Guidepost: Respect for Autonomy
At our Reproductive Bioethics Committee at Albert Einstein College of Medicine, after a case is presented by one of the clinicians an open discussion follows. Factual questions are asked and answered, doubts are often expressed and as we say in bioethics, “reasonable people can disagree.” The ethical analysis uses well-known principles in bioethics. Our general presumption is to invoke the principle, respect for autonomy, and then see whether there are any good reasons to deny a patient’s or couple’s request for treatment or for a specific aspect of treatment. The general presumption in favor of respecting autonomy has led the committee over the years to a progressive stance on some controversial issues. For example, after thoughtful deliberation, the committee recommended treatment of infertile single women, unmarried partners, and same sex couples. This is in sharp contrast to many, if not most of the countries I learned about at the conference in Switzerland. Respect for autonomy has been the ruling principle, unless there is a likelihood of harm or someone’s rights would appear to be violated.
Should Autonomy Trump Beneficence
No ethical principle is absolute. The principle of beneficence calls on clinicians to maximize expected benefits and minimize risks. Cases have come before the committee in which the patient’s medical condition, apart from her infertility, would pose significant risks to maintaining a pregnancy or undergoing the birthing process. This situation poses a familiar dilemma: if the patient has been fully informed of the risks to her and the fetus, she understands and appreciates those risks but still insists on treatment, should the principle of autonomy trump the principle of beneficence? It’s entirely possible that different clinicians and different ethics committees would disagree in confronting the same cases.

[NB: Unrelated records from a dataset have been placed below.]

(** * Man Utd fixtures app: the scraping core and the outcome model

  A shallow embedding of [streamlitunitedapp.py]: the name normaliser, the
  ClubElo resolver and rating fetcher, the line scanner of the fixtures
  page and the Elo-based outcome model, with the properties the
  specification states about them.

  Conventions.
  - A Python [str] is a [string]; a character is one code point below 256,
    so the character tables ([str.lower], [\s], [\d], [str.strip]) are the
    ones Python uses on that range.
  - A Python [int] is a [Z].
  - A Python [float] is a real number; every arithmetic operation rounds
    its exact result with a rounding function [rnd], and [10 ** x] is a
    function [pow10] (the platform's [pow]).  Both are parameters of the
    outcome model; exact arithmetic is the instance [rnd := id],
    [pow10 := Rpower 10].  The exponent range of binary64 is not part of
    the model.
  - Code that can raise returns a [result]; [try ... except Exception]
    is a match on it. *)

From Stdlib Require Import Bool Arith ZArith NArith QArith List Ascii String Lia.
From Stdlib Require Import Reals Lra Rpower.
Import ListNotations.

Close Scope Q_scope.
Close Scope R_scope.
Open Scope nat_scope.
Open Scope string_scope.

(* ================================================================== *)
(** * Characters and character classes *)

Module Chars.

Definition code (c : ascii) : N := N_of_ascii c.

(** A character class, as the [re] module compiles a bracket expression. *)
Definition cls := ascii -> bool.

Definition cchar (a : ascii) : cls := fun c => Ascii.eqb c a.
Definition crange (lo hi : ascii) : cls :=
  fun c => (code lo <=? code c)%N && (code c <=? code hi)%N.
Definition cor (p q : cls) : cls := fun c => p c || q c.
Definition cneg (p : cls) : cls := fun c => negb (p c).

(** [\d] on a [str] pattern: the decimal digits (below 256 only 0-9). *)
Definition digit : cls := crange "0" "9".

(** [\s] on a [str] pattern, which is also [str.isspace]: tab to carriage
    return, the four separators 0x1c-0x1f, space, NEL and the no-break
    space. *)
Definition space : cls :=
  fun c => let n := code c in
    ((9 <=? n) && (n <=? 13) || (28 <=? n) && (n <=? 32)
     || (n =? 133) || (n =? 160))%N.

(** A letter of the pattern under [re.I]: either case matches. *)
Definition upper : cls := crange "A" "Z".
Definition lower : cls := crange "a" "z".

(** [str.lower] on one character: A-Z, and the Latin-1 capitals
    0xC0-0xDE without the multiplication sign 0xD7. *)
Definition lower_char (c : ascii) : ascii :=
  let n := code c in
  if ((65 <=? n) && (n <=? 90)
      || (192 <=? n) && (n <=? 222) && negb (n =? 215))%N
  then ascii_of_N (n + 32) else c.

Definition cchar_i (a : ascii) : cls := fun c => Ascii.eqb (lower_char c) (lower_char a).

End Chars.
Import Chars.

(* ================================================================== *)
(** * The string methods the program calls *)

Module Str.

Fixpoint map (f : ascii -> ascii) (s : string) : string :=
  match s with
  | "" => ""
  | String c s' => String (f c) (map f s')
  end.

Fixpoint filter (p : ascii -> bool) (s : string) : string :=
  match s with
  | "" => ""
  | String c s' => if p c then String c (filter p s') else filter p s'
  end.

Fixpoint In (c : ascii) (s : string) : Prop :=
  match s with
  | "" => False
  | String a s' => a = c \/ In c s'
  end.

Fixpoint all (p : ascii -> bool) (s : string) : bool :=
  match s with
  | "" => true
  | String c s' => p c && all p s'
  end.

(** [s.lower()] *)
Definition lower (s : string) : string := map lower_char s.

(** [s.startswith(p)] *)
Fixpoint startswith (p s : string) : bool :=
  match p, s with
  | "", _ => true
  | String a p', String b s' => Ascii.eqb a b && startswith p' s'
  | String _ _, "" => false
  end.

(** [p in s] *)
Fixpoint contains (p s : string) : bool :=
  startswith p s ||
  match s with
  | "" => false
  | String _ s' => contains p s'
  end.

Fixpoint drop (n : nat) (s : string) : string :=
  match n, s with
  | O, _ => s
  | S n', String _ s' => drop n' s'
  | S _, "" => ""
  end.

Fixpoint take (n : nat) (s : string) : string :=
  match n, s with
  | O, _ => ""
  | S n', String c s' => String c (take n' s')
  | S _, "" => ""
  end.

This is exactly what I experienced at the conference last week, attended by leading reproductive endocrinologists from the UK, Ireland, and Egypt, an ethicist from Belgium, a feminist ethicist from Canada, a sociologist from Africa and one from Sweden, a bioethicist from Argentina, a human rights lawyer also from Argentina, and a reproductive medicine scientist from the World Health Organization. It’s important to note that it is never the case that the ethicists line up on one side of an ethical controversy and clinicians on the other side. In the end, even with reasoned arguments, some ethical disagreements will always remain unresolved.